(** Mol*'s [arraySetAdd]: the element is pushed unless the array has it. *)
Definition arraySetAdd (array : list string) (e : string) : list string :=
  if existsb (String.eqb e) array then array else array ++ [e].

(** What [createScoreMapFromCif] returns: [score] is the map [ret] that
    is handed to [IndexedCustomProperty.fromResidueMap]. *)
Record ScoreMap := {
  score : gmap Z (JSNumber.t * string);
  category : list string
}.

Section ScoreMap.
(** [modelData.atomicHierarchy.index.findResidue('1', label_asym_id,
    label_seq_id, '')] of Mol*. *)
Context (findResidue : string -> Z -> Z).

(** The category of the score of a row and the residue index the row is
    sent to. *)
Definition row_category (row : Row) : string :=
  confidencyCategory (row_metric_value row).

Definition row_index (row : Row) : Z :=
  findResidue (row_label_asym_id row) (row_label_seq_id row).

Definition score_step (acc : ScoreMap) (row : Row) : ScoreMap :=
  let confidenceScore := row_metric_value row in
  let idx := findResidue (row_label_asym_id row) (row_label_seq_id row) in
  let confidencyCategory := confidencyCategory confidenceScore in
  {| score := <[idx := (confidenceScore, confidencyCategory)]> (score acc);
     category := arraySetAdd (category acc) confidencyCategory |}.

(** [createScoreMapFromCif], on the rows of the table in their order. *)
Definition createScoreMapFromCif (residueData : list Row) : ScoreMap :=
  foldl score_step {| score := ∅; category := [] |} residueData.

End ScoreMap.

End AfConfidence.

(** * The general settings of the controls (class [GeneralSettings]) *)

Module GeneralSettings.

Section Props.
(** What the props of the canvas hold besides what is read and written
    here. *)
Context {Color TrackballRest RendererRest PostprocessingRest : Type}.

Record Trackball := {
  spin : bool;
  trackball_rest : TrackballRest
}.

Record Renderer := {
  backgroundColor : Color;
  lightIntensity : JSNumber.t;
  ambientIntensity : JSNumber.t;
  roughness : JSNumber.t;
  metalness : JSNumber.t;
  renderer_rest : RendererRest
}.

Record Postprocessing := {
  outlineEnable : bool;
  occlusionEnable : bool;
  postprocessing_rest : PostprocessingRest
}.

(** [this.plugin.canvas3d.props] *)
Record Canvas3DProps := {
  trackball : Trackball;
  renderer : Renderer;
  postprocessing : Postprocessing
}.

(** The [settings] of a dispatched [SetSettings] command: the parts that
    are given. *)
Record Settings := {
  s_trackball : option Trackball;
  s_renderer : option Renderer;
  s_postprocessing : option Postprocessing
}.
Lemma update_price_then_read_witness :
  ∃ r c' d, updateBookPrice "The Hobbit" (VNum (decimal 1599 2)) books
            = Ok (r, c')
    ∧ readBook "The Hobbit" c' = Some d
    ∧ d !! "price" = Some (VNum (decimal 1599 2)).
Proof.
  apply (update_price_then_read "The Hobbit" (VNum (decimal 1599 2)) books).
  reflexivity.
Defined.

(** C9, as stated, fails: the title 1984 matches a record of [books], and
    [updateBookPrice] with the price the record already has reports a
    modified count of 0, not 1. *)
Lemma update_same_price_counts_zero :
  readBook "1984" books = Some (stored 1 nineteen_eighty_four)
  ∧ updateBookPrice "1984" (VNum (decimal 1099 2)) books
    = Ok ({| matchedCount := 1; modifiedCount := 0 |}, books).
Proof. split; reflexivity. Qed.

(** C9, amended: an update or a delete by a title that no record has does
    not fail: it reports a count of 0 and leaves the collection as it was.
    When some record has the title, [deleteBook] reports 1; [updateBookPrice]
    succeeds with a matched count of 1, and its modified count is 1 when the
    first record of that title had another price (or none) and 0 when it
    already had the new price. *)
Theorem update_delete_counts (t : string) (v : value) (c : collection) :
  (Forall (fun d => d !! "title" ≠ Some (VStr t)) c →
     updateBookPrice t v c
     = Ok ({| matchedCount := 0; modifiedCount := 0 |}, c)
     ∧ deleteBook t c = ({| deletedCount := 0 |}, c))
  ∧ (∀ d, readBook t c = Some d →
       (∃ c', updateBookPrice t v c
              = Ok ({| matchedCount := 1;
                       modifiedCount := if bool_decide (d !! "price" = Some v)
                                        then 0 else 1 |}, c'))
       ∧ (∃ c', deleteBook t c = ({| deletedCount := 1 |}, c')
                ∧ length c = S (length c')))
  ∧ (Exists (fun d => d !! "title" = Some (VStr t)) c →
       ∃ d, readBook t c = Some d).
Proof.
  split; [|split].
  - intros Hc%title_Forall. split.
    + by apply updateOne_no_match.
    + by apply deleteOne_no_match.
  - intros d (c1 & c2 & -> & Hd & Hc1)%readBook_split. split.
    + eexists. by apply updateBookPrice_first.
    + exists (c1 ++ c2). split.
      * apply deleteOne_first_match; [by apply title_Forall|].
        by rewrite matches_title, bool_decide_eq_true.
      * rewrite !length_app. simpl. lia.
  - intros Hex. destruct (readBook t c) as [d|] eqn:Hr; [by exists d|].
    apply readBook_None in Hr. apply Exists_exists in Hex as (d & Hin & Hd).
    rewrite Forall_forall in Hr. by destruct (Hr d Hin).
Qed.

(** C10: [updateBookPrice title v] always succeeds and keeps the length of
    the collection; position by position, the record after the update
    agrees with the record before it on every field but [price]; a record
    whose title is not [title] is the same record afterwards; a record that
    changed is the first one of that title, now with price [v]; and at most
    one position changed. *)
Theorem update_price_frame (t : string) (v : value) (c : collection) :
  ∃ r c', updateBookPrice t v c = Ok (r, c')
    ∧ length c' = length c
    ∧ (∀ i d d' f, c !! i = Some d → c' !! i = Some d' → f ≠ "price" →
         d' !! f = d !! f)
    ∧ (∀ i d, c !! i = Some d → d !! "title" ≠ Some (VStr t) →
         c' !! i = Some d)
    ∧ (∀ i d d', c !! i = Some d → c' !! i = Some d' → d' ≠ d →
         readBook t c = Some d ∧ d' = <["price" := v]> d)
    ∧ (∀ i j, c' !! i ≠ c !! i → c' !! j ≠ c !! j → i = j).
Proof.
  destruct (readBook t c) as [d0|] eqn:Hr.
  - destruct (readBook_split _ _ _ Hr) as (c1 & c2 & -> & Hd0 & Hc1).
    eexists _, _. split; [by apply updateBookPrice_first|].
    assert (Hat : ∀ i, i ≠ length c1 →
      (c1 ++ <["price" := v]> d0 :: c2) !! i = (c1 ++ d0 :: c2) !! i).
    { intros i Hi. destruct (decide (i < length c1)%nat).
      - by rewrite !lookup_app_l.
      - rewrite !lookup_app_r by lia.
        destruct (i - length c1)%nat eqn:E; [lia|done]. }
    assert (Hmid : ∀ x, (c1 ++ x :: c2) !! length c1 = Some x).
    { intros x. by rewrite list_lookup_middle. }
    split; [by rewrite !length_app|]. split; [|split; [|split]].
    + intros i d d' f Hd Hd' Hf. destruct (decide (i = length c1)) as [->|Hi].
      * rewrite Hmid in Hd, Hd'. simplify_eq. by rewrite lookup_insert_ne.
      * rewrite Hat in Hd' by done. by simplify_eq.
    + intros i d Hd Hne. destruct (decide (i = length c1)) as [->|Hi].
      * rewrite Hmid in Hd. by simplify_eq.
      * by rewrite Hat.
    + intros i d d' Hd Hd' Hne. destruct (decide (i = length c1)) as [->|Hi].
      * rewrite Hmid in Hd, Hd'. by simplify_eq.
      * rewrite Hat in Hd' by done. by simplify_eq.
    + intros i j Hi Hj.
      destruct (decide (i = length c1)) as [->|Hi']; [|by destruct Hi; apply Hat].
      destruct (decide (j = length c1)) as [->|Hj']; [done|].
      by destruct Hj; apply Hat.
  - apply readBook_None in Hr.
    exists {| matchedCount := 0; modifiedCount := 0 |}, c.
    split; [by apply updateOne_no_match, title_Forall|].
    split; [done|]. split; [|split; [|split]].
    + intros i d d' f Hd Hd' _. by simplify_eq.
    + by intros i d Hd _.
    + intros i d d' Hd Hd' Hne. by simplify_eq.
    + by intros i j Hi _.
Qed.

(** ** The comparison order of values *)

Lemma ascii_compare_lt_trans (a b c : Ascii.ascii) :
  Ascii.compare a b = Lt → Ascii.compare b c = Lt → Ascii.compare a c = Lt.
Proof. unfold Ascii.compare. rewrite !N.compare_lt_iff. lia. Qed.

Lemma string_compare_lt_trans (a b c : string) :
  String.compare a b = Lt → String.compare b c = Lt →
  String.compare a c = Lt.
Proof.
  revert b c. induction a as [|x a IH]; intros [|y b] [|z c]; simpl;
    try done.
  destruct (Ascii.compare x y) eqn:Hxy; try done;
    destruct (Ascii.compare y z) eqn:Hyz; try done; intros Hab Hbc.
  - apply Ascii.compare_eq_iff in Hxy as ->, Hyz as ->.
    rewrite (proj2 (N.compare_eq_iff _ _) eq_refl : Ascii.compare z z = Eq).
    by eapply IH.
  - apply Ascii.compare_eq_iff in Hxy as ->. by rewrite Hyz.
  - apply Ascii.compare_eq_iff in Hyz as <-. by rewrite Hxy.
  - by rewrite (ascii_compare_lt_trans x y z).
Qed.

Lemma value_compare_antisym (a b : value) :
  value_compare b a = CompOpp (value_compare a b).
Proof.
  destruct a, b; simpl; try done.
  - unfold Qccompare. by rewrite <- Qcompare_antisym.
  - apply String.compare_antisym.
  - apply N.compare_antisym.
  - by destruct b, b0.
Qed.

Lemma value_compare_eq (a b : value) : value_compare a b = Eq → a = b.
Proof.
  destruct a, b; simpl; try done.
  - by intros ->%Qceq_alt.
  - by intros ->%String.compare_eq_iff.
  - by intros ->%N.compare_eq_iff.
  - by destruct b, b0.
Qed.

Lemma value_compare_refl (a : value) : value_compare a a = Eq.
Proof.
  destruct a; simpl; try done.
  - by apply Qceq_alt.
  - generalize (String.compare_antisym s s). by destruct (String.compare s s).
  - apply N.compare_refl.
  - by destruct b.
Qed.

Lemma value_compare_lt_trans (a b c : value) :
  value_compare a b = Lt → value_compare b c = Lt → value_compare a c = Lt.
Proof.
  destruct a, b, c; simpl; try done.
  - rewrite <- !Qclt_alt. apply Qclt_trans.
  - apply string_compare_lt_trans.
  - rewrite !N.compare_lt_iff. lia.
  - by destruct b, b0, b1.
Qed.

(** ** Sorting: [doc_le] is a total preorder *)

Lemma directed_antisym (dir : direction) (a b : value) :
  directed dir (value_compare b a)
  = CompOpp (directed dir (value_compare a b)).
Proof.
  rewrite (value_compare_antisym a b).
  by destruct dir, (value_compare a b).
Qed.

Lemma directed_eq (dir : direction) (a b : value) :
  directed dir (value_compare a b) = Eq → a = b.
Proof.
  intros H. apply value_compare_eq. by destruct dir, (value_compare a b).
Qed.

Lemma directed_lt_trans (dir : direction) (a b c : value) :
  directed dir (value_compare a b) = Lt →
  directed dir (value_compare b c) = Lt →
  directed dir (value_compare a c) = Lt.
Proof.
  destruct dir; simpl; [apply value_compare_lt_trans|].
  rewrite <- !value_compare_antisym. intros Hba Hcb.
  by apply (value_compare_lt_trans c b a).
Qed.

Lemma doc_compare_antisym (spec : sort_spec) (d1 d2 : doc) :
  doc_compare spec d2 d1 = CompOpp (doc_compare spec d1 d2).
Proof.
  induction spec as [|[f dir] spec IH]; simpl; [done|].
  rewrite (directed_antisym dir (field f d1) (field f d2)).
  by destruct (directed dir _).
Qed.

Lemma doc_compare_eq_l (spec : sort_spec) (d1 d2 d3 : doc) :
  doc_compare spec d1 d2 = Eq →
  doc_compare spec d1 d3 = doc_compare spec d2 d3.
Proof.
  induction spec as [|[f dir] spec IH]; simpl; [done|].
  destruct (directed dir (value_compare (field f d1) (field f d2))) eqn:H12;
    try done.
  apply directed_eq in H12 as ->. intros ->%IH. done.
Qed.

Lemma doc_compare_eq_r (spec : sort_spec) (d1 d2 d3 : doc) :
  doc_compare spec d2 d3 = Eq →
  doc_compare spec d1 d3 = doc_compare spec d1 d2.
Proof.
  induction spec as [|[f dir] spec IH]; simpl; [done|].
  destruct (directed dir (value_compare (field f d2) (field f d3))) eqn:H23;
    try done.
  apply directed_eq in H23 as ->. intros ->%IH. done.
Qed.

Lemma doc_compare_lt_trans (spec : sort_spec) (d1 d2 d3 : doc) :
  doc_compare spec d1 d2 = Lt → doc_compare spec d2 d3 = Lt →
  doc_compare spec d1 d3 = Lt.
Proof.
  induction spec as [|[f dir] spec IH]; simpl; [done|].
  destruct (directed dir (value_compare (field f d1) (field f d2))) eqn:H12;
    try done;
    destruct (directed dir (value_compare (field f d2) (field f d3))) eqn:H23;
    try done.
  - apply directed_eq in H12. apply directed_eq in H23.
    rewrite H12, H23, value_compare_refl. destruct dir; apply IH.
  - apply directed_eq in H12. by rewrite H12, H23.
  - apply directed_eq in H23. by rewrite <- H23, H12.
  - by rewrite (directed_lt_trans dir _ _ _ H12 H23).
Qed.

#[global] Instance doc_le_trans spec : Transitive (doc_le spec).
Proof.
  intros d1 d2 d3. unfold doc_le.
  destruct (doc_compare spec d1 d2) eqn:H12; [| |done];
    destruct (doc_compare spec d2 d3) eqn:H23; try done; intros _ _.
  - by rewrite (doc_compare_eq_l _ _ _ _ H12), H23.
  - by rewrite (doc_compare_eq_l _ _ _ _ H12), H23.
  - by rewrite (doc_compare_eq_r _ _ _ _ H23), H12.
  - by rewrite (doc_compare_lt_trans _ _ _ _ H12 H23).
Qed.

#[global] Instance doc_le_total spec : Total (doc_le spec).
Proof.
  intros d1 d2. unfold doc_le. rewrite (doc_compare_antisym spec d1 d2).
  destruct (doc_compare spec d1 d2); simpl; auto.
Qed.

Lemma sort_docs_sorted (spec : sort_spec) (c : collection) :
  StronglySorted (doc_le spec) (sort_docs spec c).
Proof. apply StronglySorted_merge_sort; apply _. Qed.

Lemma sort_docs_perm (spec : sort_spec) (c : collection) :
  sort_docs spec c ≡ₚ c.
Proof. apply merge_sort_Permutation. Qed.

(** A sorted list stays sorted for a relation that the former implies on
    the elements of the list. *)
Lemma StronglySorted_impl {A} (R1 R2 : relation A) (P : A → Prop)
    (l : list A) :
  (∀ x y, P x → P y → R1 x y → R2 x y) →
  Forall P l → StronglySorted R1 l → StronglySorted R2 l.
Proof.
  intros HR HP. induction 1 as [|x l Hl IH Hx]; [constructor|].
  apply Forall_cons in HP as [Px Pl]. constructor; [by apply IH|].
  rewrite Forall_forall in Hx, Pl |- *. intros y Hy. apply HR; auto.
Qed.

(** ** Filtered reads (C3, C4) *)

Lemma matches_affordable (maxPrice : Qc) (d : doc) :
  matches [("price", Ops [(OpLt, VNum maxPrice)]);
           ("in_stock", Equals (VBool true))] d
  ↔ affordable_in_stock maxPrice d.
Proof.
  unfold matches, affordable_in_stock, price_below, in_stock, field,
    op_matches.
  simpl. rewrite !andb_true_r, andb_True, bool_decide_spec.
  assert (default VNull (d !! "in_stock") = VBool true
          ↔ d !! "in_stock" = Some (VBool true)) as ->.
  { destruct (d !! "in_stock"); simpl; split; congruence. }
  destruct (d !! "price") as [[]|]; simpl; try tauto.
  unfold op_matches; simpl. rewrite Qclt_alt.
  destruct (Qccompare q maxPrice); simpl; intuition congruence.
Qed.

########################################

_Work order:_
Write out a verbatim copy of the data, beginning with its first line and ending with the line that contains "confidencyCategory)]> (score acc);".

_Exercise response:_
(** Mol*'s [arraySetAdd]: the element is pushed unless the array has it. *)
Definition arraySetAdd (array : list string) (e : string) : list string :=
  if existsb (String.eqb e) array then array else array ++ [e].

(** What [createScoreMapFromCif] returns: [score] is the map [ret] that
    is handed to [IndexedCustomProperty.fromResidueMap]. *)
Record ScoreMap := {
  score : gmap Z (JSNumber.t * string);
  category : list string
}.

Section ScoreMap.
(** [modelData.atomicHierarchy.index.findResidue('1', label_asym_id,
    label_seq_id, '')] of Mol*. *)
Context (findResidue : string -> Z -> Z).

(** The category of the score of a row and the residue index the row is
    sent to. *)
Definition row_category (row : Row) : string :=
  confidencyCategory (row_metric_value row).

Definition row_index (row : Row) : Z :=
  findResidue (row_label_asym_id row) (row_label_seq_id row).

Definition score_step (acc : ScoreMap) (row : Row) : ScoreMap :=
  let confidenceScore := row_metric_value row in
  let idx := findResidue (row_label_asym_id row) (row_label_seq_id row) in
  let confidencyCategory := confidencyCategory confidenceScore in
  {| score := <[idx := (confidenceScore, confidencyCategory)]> (score acc);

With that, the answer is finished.